» **Items from a dataset**:
___
Lemma encode_length_4 (bytes : list Z) : Z.of_nat (length (Base64.encode bytes)) mod 4 = 0.
Proof.
  induction bytes as [| |a b|a b c rest IH] using list_ind3; try reflexivity.
  cbn [Base64.encode length].
  replace (Z.of_nat (S (S (S (S (length (Base64.encode rest)))))))
    with (Z.of_nat (length (Base64.encode rest)) + 1 * 4) by lia.
  now rewrite Z.mod_add by lia.
Qed.

Lemma encode_nonempty_length (bytes : list Z) :
  bytes <> [] -> (4 <= length (Base64.encode bytes))%nat.
Proof.
  destruct bytes as [|a [|b [|c rest]]]; [congruence| | |]; intros _; simpl; lia.
Qed.

(** The white-space filter of [atob] keeps an encoding as it is. *)
Lemma encode_without_whitespace (bytes : list Z) :
  Forall Base64.is_byte bytes ->
  filter (fun c => is_ascii_whitespace c = false) (Base64.encode bytes) = Base64.encode bytes.
Proof.
  induction bytes as [| |a b|a b c rest IH] using list_ind3; intros Hb.
  - reflexivity.
  - apply Forall_cons in Hb as [Ha _].
    destruct (sextets_in_range a 0 0 Ha) as (H1 & _ & _ & _ & H5 & _); [unfold Base64.is_byte; lia..|].
    cbn [Base64.encode].
    rewrite !filter_cons, (proj1 (proj2 (b64_char_facts _ H1))), (proj1 (proj2 (b64_char_facts _ H5))).
    reflexivity.
  - apply Forall_cons in Hb as [Ha Hb]. apply Forall_cons in Hb as [Hb _].
    destruct (sextets_in_range a b 0 Ha Hb) as (H1 & H2 & _ & _ & _ & H6); [unfold Base64.is_byte; lia|].
    cbn [Base64.encode].
    rewrite !filter_cons, (proj1 (proj2 (b64_char_facts _ H1))),
      (proj1 (proj2 (b64_char_facts _ H2))), (proj1 (proj2 (b64_char_facts _ H6))).
    reflexivity.
  - apply Forall_cons in Hb as [Ha Hb]. apply Forall_cons in Hb as [Hb Hc].
    apply Forall_cons in Hc as [Hc Hrest].
    destruct (sextets_in_range a b c Ha Hb Hc) as (H1 & H2 & H3 & H4 & _ & _).
    cbn [Base64.encode].
    rewrite !filter_cons, (proj1 (proj2 (b64_char_facts _ H1))),
      (proj1 (proj2 (b64_char_facts _ H2))), (proj1 (proj2 (b64_char_facts _ H3))),
      (proj1 (proj2 (b64_char_facts _ H4))).
    cbn. now rewrite (IH Hrest).
Qed.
___
» **EXERCISE DIRECTIONS**: Search the entries above for lines containing the word "intros", and copy each one.

» **SOLUTION TO THE EXERCISE**:
  destruct bytes as [|a [|b [|c rest]]]; [congruence| | |]; intros _; simpl; lia.
  induction bytes as [| |a b|a b c rest IH] using list_ind3; intros Hb.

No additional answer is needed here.